=== Begin Enclosure ===

(** * Page manipulation engine of [@pdfme/manipulator]

    A shallow embedding of [packages/manipulator/src/index.ts]: the nine
    exported operations ([merge], [mergeAdvanced], [mergeWithTemplates],
    [split], [remove], [insert], [rotate], [move], [organize]) as functions
    over an ordered list of pages, with thrown errors as a [Result].

    JavaScript numbers that hold page indices, positions and degrees are
    integers here ([Z]); [%] is the truncating remainder [Z.rem]. *)

From Stdlib Require Import ZArith List Lia Bool Permutation Sorted.
Import ListNotations.
Open Scope Z_scope.

Set Implicit Arguments.

(** ** Thrown errors *)

(** One constructor per [throw new Error(...)] message of [index.ts];
    [LibError] stands for a failure raised inside [@pdfme/pdf-lib]
    (an index outside the range the library asserts) and [RenderError]
    for a failure of the template renderer. *)
Inductive Error : Type :=
| ErrNoItems              (* At least one item is required for merging *)
| ErrInvalidPageIndex     (* Invalid page index. Pages must be between ... *)
| ErrNoTemplates          (* At least one template is required *)
| ErrNoRanges             (* At least one range is required for splitting *)
| ErrInvalidRange         (* Invalid range: start=, end=, total pages= *)
| ErrNoPagesForRemoval    (* At least one page number is required for removal *)
| ErrInvalidPageNumber    (* Invalid page number: ... *)
| ErrInvalidPosition      (* Invalid position: must be between 0 and n *)
| ErrRotationNotMultiple  (* Rotation degrees must be a multiple of 90 *)
| ErrNoPagesToRotate      (* PDF has no pages to rotate *)
| ErrNoActions            (* At least one action is required *)
| ErrUnknownAction        (* Unknown action type *)
| LibError
| RenderError.

(** The categories of the error taxonomy. *)
Inductive Category : Type :=
| EmptyInput | InvalidPageIndex | InvalidRange | InvalidPosition
| InvalidRotation | UnknownActionType | OtherError.

Definition category (e : Error) : Category :=
  match e with
  | ErrNoItems | ErrNoTemplates | ErrNoRanges
  | ErrNoPagesForRemoval | ErrNoActions => EmptyInput
  | ErrInvalidPageIndex | ErrInvalidPageNumber => InvalidPageIndex
  | ErrInvalidRange => InvalidRange
  | ErrInvalidPosition => InvalidPosition
  | ErrRotationNotMultiple => InvalidRotation
  | ErrUnknownAction => UnknownActionType
  | ErrNoPagesToRotate | LibError | RenderError => OtherError
  end.

Inductive Result (A : Type) : Type :=
| Ok (a : A)
| Throw (e : Error).

Arguments Ok {A} a.
Arguments Throw {A} e.

Definition bind {A B : Type} (r : Result A) (k : A -> Result B) : Result B :=
  match r with
  | Ok a => k a
  | Throw e => Throw e
  end.

Notation "x <- e ;; k" := (bind e (fun x => k))
  (at level 61, e at next level, right associativity).

Definition isOk {A : Type} (r : Result A) : bool :=
  match r with Ok _ => true | Throw _ => false end.

(** ** Pages and documents *)

(** A page is opaque but for its rotation; [content] identifies it. *)
Record Page : Type := mkPage { content : Z; rotation : Z }.

Definition setRotation (page : Page) (angle : Z) : Page :=
  {| content := content page; rotation := angle |}.

(** The blank page the library adds when it serializes a document that has
    no page. *)
Definition blankPage : Page := {| content := 0; rotation := 0 |}.

(** Modelled from the spec: the Document Codec is an external collaborator
    that parses a byte buffer into an ordered page sequence and serializes
    it back; a buffer is identified with the page sequence it encodes. *)
Definition Bytes : Type := list Page.

(** The in-memory document ([PDFDocument] of [@pdfme/pdf-lib]) as far as
    [index.ts] uses it.  The library is not among the sources at hand. *)
Module PDFDocument.

(** Modelled from the spec: a Document is an ordered, 0-indexed, gapless
    sequence of pages. *)
Definition t : Type := list Page.

(** Modelled from the spec: a newly created destination is empty. *)
Definition create : t := [].

(** Modelled from the spec: the codec's parse, see [Bytes]. *)
Definition load (pdf : Bytes) : t := pdf.

(** Modelled from the spec: the codec's serialization, see [Bytes].  Called
    without options, as [index.ts] does everywhere, the library first adds
    one blank page to a document that has no page. *)
Definition save (doc : t) : Bytes :=
  match doc with
  | [] => [blankPage]
  | _ => doc
  end.

(** Modelled from the spec: the page count of the sequence. *)
Definition getPageCount (doc : t) : Z := Z.of_nat (length doc).

(** Modelled from the spec: the pages, in order. *)
Definition getPages (doc : t) : list Page := doc.

(** Modelled from the spec: the indices [0 .. pageCount - 1]. *)
Definition getPageIndices (doc : t) : list Z :=
  map Z.of_nat (seq 0 (length doc)).

Definition inRange (i lo hi : Z) : bool := (lo <=? i) && (i <=? hi).

(** Modelled from the spec: any index [i] of a page must satisfy
    [0 <= i < pageCount]; the library throws otherwise. *)
Definition getPage (doc : t) (index : Z) : Result Page :=
  if inRange index 0 (getPageCount doc - 1) then
    match nth_error doc (Z.to_nat index) with
    | Some p => Ok p
    | None => Throw LibError
    end
  else Throw LibError.

(** Modelled from the spec: copying pages creates new references to the
    pages at the given indices, in the order given; the source is
    unaffected. *)
Fixpoint copyPages (src : t) (indices : list Z) : Result (list Page) :=
  match indices with
  | [] => Ok []
  | i :: rest =>
      p <- getPage src i ;;
      ps <- copyPages src rest ;;
      Ok (p :: ps)
  end.

(** Modelled from the spec: adding a page places it at the end (index =
    current page count). *)
Definition addPage (doc : t) (page : Page) : t := doc ++ [page].

(** Modelled from the spec: inserting at an index in [0, pageCount] places
    the page before the page that was at that index; the library throws on
    an index outside that range. *)
Definition insertPage (doc : t) (index : Z) (page : Page) : Result t :=
  if inRange index 0 (getPageCount doc) then
    Ok (firstn (Z.to_nat index) doc ++ page :: skipn (Z.to_nat index) doc)
  else Throw LibError.

(** Modelled from the spec: removing the page at an index in
    [0, pageCount - 1] shifts the later pages down by one; the library throws
    on an index outside that range. *)
Definition removePage (doc : t) (index : Z) : Result t :=
  if inRange index 0 (getPageCount doc - 1) then
    Ok (firstn (Z.to_nat index) doc ++ skipn (S (Z.to_nat index)) doc)
  else Throw LibError.

End PDFDocument.

Import PDFDocument.

(** [Array.from({ length: n }, (_, i) => i + start)]. *)
Definition arrayFrom (n start : Z) : list Z :=
  map (fun i => Z.of_nat i + start) (seq 0 (Z.to_nat n)).

(** [pages.forEach((page) => doc.addPage(page))]. *)
Definition addPages (doc : t) (pages : list Page) : t :=
  fold_left addPage pages doc.

(** [Array.prototype.sort(cmp)]: a stable sort; [cmp a b <= 0] keeps [a]
    before [b]. *)
Section Sort.
Variable A : Type.
Variable cmp : A -> A -> Z.

Fixpoint sortInsert (x : A) (l : list A) : list A :=
  match l with
  | [] => [x]
  | y :: l' => if cmp x y <=? 0 then x :: y :: l' else y :: sortInsert x l'
  end.

Fixpoint sort (l : list A) : list A :=
  match l with
  | [] => []
  | x :: l' => sortInsert x (sort l')
  end.
End Sort.

(** ** mergeAdvanced, mergeWithTemplates, merge *)

Inductive Position : Type :=
| PStart
| PEnd
| PIndex (p : Z).

Section Engine.

(** The template renderer ([generate] of [@pdfme/generator]) is an external
    collaborator: it is a parameter of the engine. *)
Variable Template : Type.
Variable Input : Type.
Variable emptyInput : Input.                     (* [{}] *)
Variable generate : Template -> list Input -> Result Bytes.

Inductive MergeItem : Type :=
| PdfItem (data : Bytes) (pages : option (list Z))
| TemplateItem (data : Template) (inputs : option (list Input)).

Record MergeOptions : Type := mkOptions { position : option Position }.

Definition noOptions : MergeOptions := {| position := None |}.

(** The pages one item contributes (body of the [for (const item of items)]
    loop). *)
Definition itemPages (item : MergeItem) : Result (list Page) :=
  match item with
  | PdfItem pdfData pages =>
      let srcDoc := load pdfData in
      let pageIndices :=
        match pages with Some l => l | None => getPageIndices srcDoc end in
      let maxPageIndex := getPageCount srcDoc - 1 in
      if existsb (fun idx => (idx <? 0) || (idx >? maxPageIndex)) pageIndices
      then Throw ErrInvalidPageIndex
      else copyPages srcDoc pageIndices
  | TemplateItem template inputs =>
      let inputs := match inputs with Some l => l | None => [emptyInput] end in
      templatePdf <- generate template inputs ;;
      let templateDoc := load templatePdf in
      copyPages templateDoc (getPageIndices templateDoc)
  end.

Fixpoint collectPages (items : list MergeItem) (allPages : list Page)
  : Result (list Page) :=
  match items with
  | [] => Ok allPages
  | item :: rest =>
      copiedPages <- itemPages item ;;
      collectPages rest (allPages ++ copiedPages)
  end.

(** [allPages.forEach((page, index) => doc.insertPage(insertIndex + index, page))],
    [at_] being [insertIndex + index]. *)
Fixpoint insertPages (doc : t) (at_ : Z) (pages : list Page) : Result t :=
  match pages with
  | [] => Ok doc
  | page :: rest =>
      doc' <- insertPage doc at_ page ;;
      insertPages doc' (at_ + 1) rest
  end.

(** [Math.min(Math.max(0, position), currentPageCount)]. *)
Definition insertIndexOf (position currentPageCount : Z) : Z :=
  Z.min (Z.max 0 position) currentPageCount.

Definition mergeAdvanced (items : list MergeItem) (options : MergeOptions)
  : Result Bytes :=
  match items with
  | [] => Throw ErrNoItems
  | _ =>
      let position :=
        match position options with Some p => p | None => PEnd end in
      let mergedPdf := create in
      allPages <- collectPages items [] ;;
      match position with
      | PStart => Ok (save (addPages mergedPdf allPages))
      | PEnd => Ok (save (addPages mergedPdf allPages))
      | PIndex position =>
          let currentPageCount := getPageCount mergedPdf in
          let insertIndex := insertIndexOf position currentPageCount in
          mergedPdf' <- insertPages mergedPdf insertIndex allPages ;;
          Ok (save mergedPdf')
      end
  end.

Record TemplateEntry : Type := mkEntry {
  entryTemplate : Template;
  entryInputs : option (list Input);
  entryPosition : option Position
}.

Fixpoint mergeTemplatesLoop (currentPdf : Bytes) (templates : list TemplateEntry)
  : Result Bytes :=
  match templates with
  | [] => Ok currentPdf
  | e :: rest =>
      let inputs :=
        match entryInputs e with Some l => l | None => [emptyInput] end in
      let position :=
        match entryPosition e with Some p => p | None => PEnd end in
      let items :=
        [ PdfItem currentPdf None;
          TemplateItem (entryTemplate e) (Some inputs) ] in
      currentPdf' <- mergeAdvanced items {| position := Some position |} ;;
      mergeTemplatesLoop currentPdf' rest
  end.
Lemma sort_column_frame lw (w : World H) :
  fst (sort_column lw w) = Returned tt
  /\ scene (snd (sort_column lw w)) = scene w
  /\ (forall lw', lw' <> lw ->
        get_list lw' (ui (snd (sort_column lw w))) = get_list lw' (ui w))
  /\ (allItems (get_list lw (ui w)) = [] ->
        ui (snd (sort_column lw w)) = ui w
        /\ issued w (snd (sort_column lw w)) = [TslQueryAllItems lw]).
Proof.
  rewrite sort_column_run.
  destruct (allItems (get_list lw (ui w))) as [|x items] eqn:E.
  - repeat split; try reflexivity. now apply issued_app.
  - repeat split; try reflexivity; try discriminate.
    intros lw' N. unfold appended, tsl_edit_removeAll, ui_edit. cbn [snd ui].
    now rewrite !get_set_list_other.
Qed.

(** C10.  sort_column_a on the source list and sort_column_b on the
    target list leave in the list exactly [sorted] of its prior items:
    a permutation of them (nothing added, nothing lost) in ascending
    string order, and the only such arrangement.  Sorting again changes
    nothing more.  On an empty list
    the callback only reads the list and leaves the widgets as they were.
    The scene and the other list are untouched in every case. *)
Theorem sort_column_sorts (lw : ListWidget) (sort : M H unit) (w : World H) :
  (lw = source_list /\ sort = sort_column_a) \/ (lw = target_list /\ sort = sort_column_b) ->
  let items := allItems (get_list lw (ui w)) in
  let r := sort w in
  let items' := allItems (get_list lw (ui (snd r))) in
  fst r = Returned tt
  /\ items' = sorted items
  /\ Permutation items items'
  /\ Sorted le_str items'
  /\ (forall l, Permutation items l -> Sorted le_str l -> l = items')
  /\ allItems (get_list lw (ui (snd (sort (snd r))))) = items'
  /\ (items = [] -> ui (snd r) = ui w /\ issued w (snd r) = [TslQueryAllItems lw])
  /\ scene (snd r) = scene w
  /\ (forall lw', lw' <> lw -> get_list lw' (ui (snd r)) = get_list lw' (ui w)).
Proof.
  intros Hsort items r items'.
  assert (E : sort = sort_column lw).
  { destruct Hsort as [[-> ->] | [-> ->]]; reflexivity. }
  subst items r items'. rewrite E. clear E Hsort sort.
  destruct (sort_column_frame lw w) as (Ho & Hs & Hother & Hempty).
  rewrite !sort_column_items.
  repeat split; try assumption; try reflexivity.
  - apply sorted_perm.
  - apply sorted_Sorted.
  - apply sorted_unique.
  - apply sorted_idem.
  - now apply Hempty.
  - now apply Hempty.
Qed.

(** ** Adding to the source list *)

Lemma or_empty_py_list l : or_empty (py_list l) = l.
Proof. destruct l; reflexivity. Qed.

Lemma add_to_source_items (w : World H) :
  allItems (ui_source_list (ui (snd (add_to_source w))))
  = allItems (ui_source_list (ui w))
    ++ filter (fun obj => negb (py_in obj (allItems (ui_source_list (ui w)))))
              (ls_selection H (scene w)).
Proof.
  unfold add_to_source, bind, cmds_ls_selection, scene_query, tsl_query_allItems, ui_query.
  simpl. destruct (ls_selection H (scene w)) as [|x sel]; simpl.
  - now rewrite app_nil_r.
  - rewrite append_missing_run. unfold appended. cbn [snd ui scene history log].
    change (ui_source_list ?u) with (get_list source_list u).
    rewrite get_set_list, or_empty_py_list. reflexivity.
Qed.

(** On the source list the invariant holds as long as the selection names
    no object twice: the names appended are selected names the list did
    not hold. *)
Lemma add_to_source_NoDup (w : World H) :
  NoDup (allItems (ui_source_list (ui w))) ->
  NoDup (ls_selection H (scene w)) ->
  NoDup (allItems (ui_source_list (ui (snd (add_to_source w))))).
Proof.
  intros Hitems Hsel. rewrite add_to_source_items.
  apply NoDup_app.
  - exact Hitems.
  - now apply NoDup_filter.
  - intros a Ha Hf. apply filter_In in Hf as [_ Hf].
    apply py_in_In in Ha. now rewrite Ha in Hf.
Qed.

(** ** What the callbacks issue *)

Ltac steps_go refl trans leaf :=
  repeat first
    [ apply (steps_ret _ refl) | apply (steps_raise _ refl) | apply (steps_index0 _ refl)
    | apply (steps_bind _ trans); [|intros ?]
    | apply (steps_for_each _ refl trans); intros ?
    | match goal with
      | |- steps _ (if ?b then _ else _) => destruct b
      | |- steps _ (match ?x with _ => _ end) => destruct x
      end
    | leaf ].

Section Emits.

Variable P : Cmd -> bool.

Lemma emits_scene_query {A : Type} c (f : Scene H -> A) :
  P c = true -> steps (emitted P) (scene_query c f).
Proof. intros Hc w. now apply (emitted_one P w _ c). Qed.

Lemma emits_scene_edit {A : Type} c (f : Scene H -> Outcome A * Scene H) :
  P c = true -> steps (emitted P) (scene_edit c f).
Proof.
  intros Hc w. apply (emitted_one P w _ c); [|exact Hc].
  unfold scene_edit. now destruct (f (scene w)).
Qed.

Lemma emits_ui_query {A : Type} c (f : UI -> A) :
  P c = true -> steps (emitted P) (@ui_query H A c f).
Proof. intros Hc w. now apply (emitted_one P w _ c). Qed.

Lemma emits_ui_edit c (f : UI -> UI) : P c = true -> steps (emitted P) (@ui_edit H c f).
Proof. intros Hc w. now apply (emitted_one P w _ c). Qed.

=== End Enclosure ===

WHAT THE TASK REQUIRES: The lines to retype run from the start of the entries through the line containing "integers here ([Z]);"; reproduce them exactly and add nothing.

EXERCISE SOLUTION:
(** * Page manipulation engine of [@pdfme/manipulator]

    A shallow embedding of [packages/manipulator/src/index.ts]: the nine
    exported operations ([merge], [mergeAdvanced], [mergeWithTemplates],
    [split], [remove], [insert], [rotate], [move], [organize]) as functions
    over an ordered list of pages, with thrown errors as a [Result].

    JavaScript numbers that hold page indices, positions and degrees are
    integers here ([Z]); [%] is the truncating remainder [Z.rem]. *)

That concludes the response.